The most common condition attributed to pain on the left side of your abdomen is diverticulitis

Diverticulitis is a condition that affects the lining of your digestive system, most commonly found in the large intestine. It's named after small pouches called diverticula. When these become inflamed they can cause sharp, severe pain, fever, nausea, constipation, and sometimes diarrhea, according to the Mayo Clinic.

More commonly affecting those over the age of 40, this condition can be extremely debilitating, to the point that severe or recurring cases may need to be dealt with via surgery. Mild cases are usually treated with antibiotics, a change in your diet, and a lot of rest (via Healthline). Diverticulitis can also be caused by obesity, smoking, lack of exercise, a low-fiber diet, and certain medications. By changing your lifestyle you can lessen the chance of developing diverticulitis, which is advised for those who have a close relative with the condition as, according to another article from the NHS, you're more likely to develop diverticula if your relatives experienced it before they turned 50.

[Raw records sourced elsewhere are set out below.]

Section Step.
Variables (g : BlockGHOSTDAGData) (processed : list (list Z)) (c : list Z).
Hypothesis Hg : partial g processed.
Hypothesis Hknown : ∀ x, x ∈ processed → x ∈ dom S.
Hypothesis Hc : c ∈ dom S.
Hypothesis Hcp : ¬ anc c p.
Hypothesis Hcnew : c ∉ processed.
Hypothesis Hbefore : ∀ x, x ∈ processed → sorted_by S x c.

Lemma blue_known b : b ∈ blues S g ch → b ∈ dom S.
Proof using All. intros [?|?]%(partial_blue g processed b Hg); [auto|by apply (known_anc S root Hok p)]. Qed.

(** The candidate is in the past of no blue block. *)
Lemma candidate_not_anc b : b ∈ blues S g ch → ¬ anc c b.
Proof using All.
  intros Hb Hcb. pose proof (blue_known b Hb) as Hbd. destruct (partial_blue g processed b Hg Hb) as [Hpr|Hbp].
  - destruct (anc_work S root Hok b c Hbd Hcb) as [->|Hlt]; [done|].
    pose proof (Hbefore b Hpr) as Hs. apply sorted_by_spec in Hs. lia.
  - apply Hcp. by eapply anc_trans.
Qed.

Lemma candidate_not_blue : c ∉ blues S g ch.
Proof using All. intros Hb. by apply (candidate_not_anc c Hb), rtc_refl. Qed.

Lemma addBlue_size_in n sizes m b : counted g ch c (blues S g ch) sizes n m →
  size_in S (addBlue g c n sizes) ch b =
    if decide (b = c) then Some n
    else if decide (b ∈ m) then (λ s, GoInt.uint8 (s + 1)) <$> sizes !! b else size_in S g ch b.
Proof using All.
  intros Hct. cbn [size_in addBlue bluesAnticoneSizes]. rewrite lookup_union, lookup_fmap.
  case_decide as Hbc; [subst b|rewrite lookup_insert_ne by done; case_decide as Hbm].
  - rewrite (ct_none _ _ _ _ _ _ _ Hct c); [by rewrite lookup_insert_eq|].
    rewrite (ct_in _ _ _ _ _ _ _ Hct). intros [Hcb _]. by apply candidate_not_blue.
  - destruct (ct_sizes _ _ _ _ _ _ _ Hct b Hbm) as (s & _ & -> & _). simpl. by destruct (bluesAnticoneSizes g !! b).
  - rewrite (ct_none _ _ _ _ _ _ _ Hct b Hbm). simpl. by destruct (bluesAnticoneSizes g !! b).
Qed.
Lemma node_le_trans a b c : node_le a b → node_le b c → node_le a c.
Proof.
  rewrite !node_le_spec. intros [Hab|[Eab Hab]] [Hbc|[Ebc Hbc]]; [left; lia..|]. right. split; [lia|].
  destruct (bytesCompare (hn_hash a) (hn_hash b)) eqn:E1; [apply bytesCompare_eq in E1 as ->; done| |done].
  destruct (bytesCompare (hn_hash b) (hn_hash c)) eqn:E2; [apply bytesCompare_eq in E2 as <-; by rewrite E1| |done].
  by rewrite (bytesCompare_trans _ _ _ E1 E2).
Qed.

Lemma node_less_true a b : node_less a b = true → node_le a b.
Proof.
  intros Hl. destruct (node_less b a) eqn:E; [|done]. exfalso. revert Hl E. unfold node_less, Less, hash_Less.
  rewrite (bytesCompare_sym (hn_hash b) (hn_hash a)), (Z.compare_antisym (blueWork (hn_ghostdagData b))).
  destruct (_ ?= _); simpl; try done. by destruct (bytesCompare _ _).
Qed.

Definition node_heap : list blockHeapNode → Prop := heap_ok node_le.

Lemma push_node h x : node_heap h → node_heap (heap_Push upHeap_Less h x) ∧ heap_Push upHeap_Less h x ≡ₚ x :: h.
Proof. apply heap_Push_spec; [apply node_le_refl|apply node_le_trans|apply node_less_true|done]. Qed.

Lemma pop_node h : h ≠ [] → node_heap h →
  ∃ m h', heap_Pop upHeap_Less h = Some (m, h') ∧ node_heap h' ∧ h ≡ₚ m :: h' ∧ h !! 0%nat = Some m ∧ ∀ x, x ∈ h → node_le m x.
Proof. apply heap_Pop_spec; [apply node_le_refl|apply node_le_trans|apply node_less_true|done]. Qed.

(** ** The greatest blocks of a set *)
Section Top.
Variable S : store.

Definition nodes_ok (h : list blockHeapNode) : Prop :=
  ∀ n, n ∈ h → hn_hash n ∈ dom S ∧ hn_ghostdagData n = dataOf S (hn_hash n).

Lemma node_le_sorted h a b : nodes_ok h → a ∈ h → b ∈ h → node_le a b ↔ sorted_by S (hn_hash a) (hn_hash b).
Proof. intros Hh Ha Hb. rewrite node_le_spec, sorted_by_spec. unfold workOf. by rewrite (proj2 (Hh a Ha)), (proj2 (Hh b Hb)). Qed.

(** [W] holds the [N] greatest blocks of [C], or all of them. *)
Definition top (N : Z) (C : hash → Prop) (W : list hash) : Prop :=
  NoDup W ∧ (∀ x, x ∈ W → C x) ∧
  ((∀ x, C x → x ∈ W) ∧ zlen W ≤ N ∨ zlen W = N ∧ ∀ x w, C x → x ∉ W → w ∈ W → sorted_by S x w).

Definition heap_top (N : Z) (C : hash → Prop) (sbh : sizedUpBlockHeap) : Prop :=
  sh_cap sbh = N ∧ node_heap (sh_slice sbh) ∧ nodes_ok (sh_slice sbh) ∧ top N C (map hn_hash (sh_slice sbh)).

Diverticulitis may be the most common cause of pain on the left side of your abdomen, but the pain also could be a result of something else. For women, it can also be a symptom of endometriosis, ovarian cysts, ovarian torsion, pelvic inflammatory disease, and, if you're pregnant, an ectopic pregnancy. Whatever the case, if the pain is consistent and you're worried about what it may be, get it checked out.